*** PROVIDED DATA ***
(** * confsec-js: the N-API boundary layer [native/src/confsec.cc]

    A shallow embedding of the fifteen wrapper functions exported by the
    addon, together with the small amount of C, C++ and N-API semantics
    they rely on: C strings, IEEE-754 doubles carrying handles, native
    memory blocks with their allocator and lifetime, and the engine
    ([libconfsec.h]) as an interface the wrappers are parametrised by. *)

From Stdlib Require Import ZArith Lia List String Ascii.
From Stdlib Require Import Floats.SpecFloat.
From Stdlib Require Import Strings.Byte.
From stdpp Require Import base option list gmap.

Open Scope Z_scope.

(** ** Numbers

    A JavaScript number is an IEEE-754 binary64 value.  [spec_float] is the
    Standard Library's specification of such values; [prec = 53] and
    [emax = 1024] select binary64. *)

Module Double.

Definition prec : Z := 53.
Definition emax : Z := 1024.

(** [static_cast<double>(n)] for an integer [n]: conversion with rounding
    to nearest, ties to even. *)
Definition of_Z (n : Z) : spec_float := binary_normalize prec emax n 0 false.

(** The integer part of a double, rounding toward zero; [None] for
    infinities and NaN. *)
Definition trunc (d : spec_float) : option Z :=
  match d with
  | S754_zero _ => Some 0
  | S754_finite s m e =>
      let a := match e with
               | Zneg k => Z.pos m / 2 ^ Z.pos k
               | _ => Z.pos m * 2 ^ e
               end in
      Some (if s then - a else a)
  | S754_infinity _ | S754_nan => None
  end.

(** [static_cast<uintptr_t>(d)] on a 64-bit target.  The conversion
    truncates toward zero; when the truncated value does not fit the
    destination type the behaviour is undefined, which is [None] here. *)
Definition to_uintptr (d : spec_float) : option Z :=
  match trunc d with
  | Some t => if (0 <=? t) && (t <? 2 ^ 64) then Some t else None
  | None => None
  end.

(** [Napi::Number::Int32Value]: non-finite values give zero, anything
    else is truncated and reduced to the bottom 32 bits, read as a
    signed integer. *)
Definition to_int32 (d : spec_float) : Z :=
  match trunc d with
  | Some t => (t + 2 ^ 31) mod 2 ^ 32 - 2 ^ 31
  | None => 0
  end.

(** The handle a caller gets back when it passes [h] out as a number and
    hands that number in again. *)
Definition round_trip (h : Z) : option Z := to_uintptr (of_Z h).

End Double.


(** ** C strings

    A [char*] is modelled by the bytes of the memory block it points to,
    from the pointer to the end of the block. *)

Module CString.

Definition NUL : byte := x00.

(** The string a C function reads at a pointer: the bytes before the
    first zero byte.  A block with no zero byte has no such string and
    reading it runs off the block. *)
Fixpoint c_str (mem : list byte) : option (list byte) :=
  match mem with
  | [] => None
  | b :: rest =>
      if Byte.eqb b NUL then Some []
      else match c_str rest with
           | Some s => Some (b :: s)
           | None => None
           end
  end.

Definition strlen (mem : list byte) : option nat :=
  match c_str mem with
  | Some s => Some (length s)
  | None => None
  end.

(** The memory image of a string object holding [s]: its bytes followed
    by a terminator.  This is what [std::string::c_str] points to. *)
Definition terminated (s : list byte) : list byte := s ++ [NUL].

(** What [strcpy] writes to its destination. *)
Definition strcpy (src : list byte) : option (list byte) :=
  match c_str src with
  | Some s => Some (terminated s)
  | None => None
  end.

Definition nul_free (s : list byte) : bool :=
  forallb (fun b => negb (Byte.eqb b NUL)) s.

(** The part of [s] that survives a passage through a C string: its
    bytes before the first zero byte, all of it when there is none. *)
Fixpoint until_nul (s : list byte) : list byte :=
  match s with
  | [] => []
  | b :: rest => if Byte.eqb b NUL then [] else b :: until_nul rest
  end.

End CString.

(** ** JavaScript strings and UTF-8

    A JavaScript string is a sequence of 16-bit code units (UTF-16, in
    which a surrogate may stand alone).  N-API moves text across the
    boundary as UTF-8: [Napi::String::Utf8Value] encodes, writing U+FFFD
    for a surrogate that is not part of a pair, and [Napi::String::New]
    and [Napi::Error::New] decode, writing U+FFFD for every maximal
    ill-formed sequence of bytes. *)

Definition js_string : Type := list Z.
Bind Scope string_scope with js_string.

(** The string of a literal, one code unit per character. *)
Definition js (s : string) : js_string :=
  map (fun a => Z.of_N (N_of_ascii a)) (list_ascii_of_string s).
Coercion js : string >-> js_string.

Module UTF8.

Definition to_Z (b : byte) : Z := Z.of_N (Byte.to_N b).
*** End of PROVIDED DATA ***
(TASK) Can you repeat, word for word, every line above from the one containing "(** The part" down to the one containing "Definition js (s", including both?

(EXERCISE RESULT)
(** The part of [s] that survives a passage through a C string: its
    bytes before the first zero byte, all of it when there is none. *)
Fixpoint until_nul (s : list byte) : list byte :=
  match s with
  | [] => []
  | b :: rest => if Byte.eqb b NUL then [] else b :: until_nul rest
  end.

End CString.

(** ** JavaScript strings and UTF-8

    A JavaScript string is a sequence of 16-bit code units (UTF-16, in
    which a surrogate may stand alone).  N-API moves text across the
    boundary as UTF-8: [Napi::String::Utf8Value] encodes, writing U+FFFD
    for a surrogate that is not part of a pair, and [Napi::String::New]
    and [Napi::Error::New] decode, writing U+FFFD for every maximal
    ill-formed sequence of bytes. *)

Definition js_string : Type := list Z.
Bind Scope string_scope with js_string.

(** The string of a literal, one code unit per character. *)
Definition js (s : string) : js_string :=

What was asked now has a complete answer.